The Writer API processes all text input and output in terms of tokens. See the maximum number of tokens for each model in the models overview page.

Tokenization

Tokenization is the process of breaking input text down into smaller units. Depending on the tokenization method the model uses, a single word can be represented by one token or may be broken down into multiple sub-word tokens.

Here’s how different text types typically tokenize:

"hello world"           → ["hello", " world"]           # 2 tokens
"API"                   → ["API"]                       # 1 token
"tokenization"          → ["token", "ization"]          # 2 tokens
"www.writer.com"        → ["www", "writer", "com"]      # 3 tokens

Input and output token usage

Every API call consumes tokens for both the prompt you send and the response generated:

# Example API call
response = client.chat.completions.create(
  model="palmyra-x5",
  messages=[
    {"role": "user", "content": "Write a product description for a cozy sweater"},  # ~8 tokens
  ],
  max_tokens=150,  # Maximum tokens to include in the response
)

# Total token usage = prompt tokens + response tokens

Inspect token usage

You can inspect the usage information from the API response to see the token usage for each response.

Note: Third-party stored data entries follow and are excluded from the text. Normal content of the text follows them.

Lemma do_pickup_all_ok m st slot direction : menu_ok m st -> (slot < length (m_slots m))%nat ->
  exists st', do_pickup_all m st slot direction = Some st' /\ conserves m st st'.
Proof.
  intros Hst Hlt. pose proof Hst as [Hwf Hg Hc _ _]. destruct (slot_lookup m _ slot Hwf Hlt) as (sl & old & Hsl & Hsw & Hold).
  unfold do_pickup_all. rewrite Hsl. cbn [mbind option_bind]. rewrite (slot_get_at _ sl old) by done. cbn [mbind option_bind].
  destruct (is_empty (m_carried st)) eqn:Ec; cbn [orb]; [exists st; split; [done|by apply conserves_refl]|].
  destruct (_ && _); [exists st; split; [done|by apply conserves_refl]|].
  pose proof (walk_below direction 0 _ _ (le_n (length (m_slots m)))) as Hall.
  destruct (collect_pass_ok m (m_containers st) (m_carried st) false _ (m_containers st, m_carried st) Hwf Hall Hc Ec) as (acc & -> & Hacc).
  { split; [by apply exchanges_refl|done]. }
  cbn [mbind option_bind]. destruct (collect_pass_ok m (m_containers st) (m_carried st) true _ acc Hwf Hall Hc Ec Hacc) as ([g' s'] & -> & Hex & _).
  cbn [mbind option_bind]. eexists. split; [done|]. by apply exchange_carried.
Qed.

(** *** The player's inventory *)

(** The inventory as slots of its own. *)
Lemma inventory_slot_ok m g i : menu_wf m g -> g_ok g -> (i < CONTAINER_SIZE)%nat ->
  exists s, slot_wf g (NormalSlot (m_inventory m) i) /\ slot_at g (NormalSlot (m_inventory m) i) s.
Proof.
  intros Hwf Hg Hi. destruct (mw_inventory _ _ Hwf) as (c & sel & Hc & Hk). pose proof (co_size _ (Hg _ _ Hc)) as Hsize. rewrite Hk in Hsize.
  destruct (lookup_lt_is_Some_2 (items c) i) as [s Hs]; [lia|]. exists s. split; [|by exists c]. split; [|done]. exists c. split; [done|].
  simpl. lia.
Qed.

Lemma inventory_add_ok m g s : menu_wf m g -> g_ok g -> stack_ok s ->
  exists c c' s', g !! m_inventory m = Some c /\ container_add c s = Some (c', s', is_empty s') /\
    exchanges g s (<[m_inventory m := c']> g) s'.
Proof.
  intros Hwf Hg Hs. destruct (mw_inventory _ _ Hwf) as (c & sel & Hc & Hk).
  destruct (container_add_ok c s (Hg _ _ Hc) (stack_held _ Hs)) as (c' & s' & E & (A1 & A2 & A3 & A4 & A5 & A6 & A7) & _). cbn [fst snd] in *.
  exists c, c', s'. split_and!; [done|done|]. split.
  - intros x y. intros [[<- <-]|[_ Hy]]%lookup_insert_Some; [done|exact (Hg _ _ Hy)].
  - by apply (same_shape_insert g _ c).
  - destruct A4 as (B1 & B2 & B3). split_and!; [done|done|]. intros Hp. destruct Hs as (_ & _ & Hlim).
    rewrite (max_stack_size_kind s' s) by done. lia.
  - intros r. rewrite (g_total_insert r g _ c) by done. specialize (A7 r). lia.
Qed.

(** A slot written after others: its limit is the one it had. *)
Lemma slot_write g0 g sl old s t max : same_shape g0 g -> slot_wf g0 sl -> g_ok g -> slot_at g sl old -> stack_ok t -> same_kind t s ->
  slot_max_for_item g0 sl s = Some max -> count t <= max -> slot_set g sl t = Some (slot_put g sl t) /\ fits g sl t.
Proof.
  intros Hs [(c & Hc & _) Hcap] Hg (c' & Hc' & Hold) Ht Hk. unfold slot_max_for_item, slot_max. rewrite Hcap, Hc. intros [= <-] Hle.
  destruct (Hs _ _ Hc) as (c2 & Hc2 & Ekind & _). assert (c2 = c') as -> by congruence.
  assert (get_max_stack_size c' = get_max_stack_size c) as Emax by (unfold get_max_stack_size; by rewrite Ekind). split.
  - unfold slot_set, slot_put. rewrite Hc'. simpl. rewrite (set_item_in c' _ old); [done|exact (Hg _ _ Hc')|done|]. intros _.
    unfold get_max_stack_size_for_item. rewrite stack_ok_count by held. rewrite (max_stack_size_kind t s) by done. lia.
  - intros c3 Hc3. assert (c3 = c') as -> by congruence. lia.
Qed.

The prompt tokens reported in the response include the tokens used for the model’s system prompt.

from writerai import Writer

# Initialize the client. If you don't pass the `api_key` parameter,
# the client looks for the `WRITER_API_KEY` environment variable.
client = Writer()

response = client.chat.chat(
  model="palmyra-x5",
  messages=[{"role": "user", "content": "Write a product description for a cozy sweater"}],
  max_tokens=150,
)

# Log token usage to understand patterns
print(f"Prompt tokens: {response.usage.prompt_tokens}")
print(f"Response tokens: {response.usage.completion_tokens}")
print(f"Total tokens: {response.usage.total_tokens}")

You can view your organization’s overall token usage and spend in the Consumption dashboard.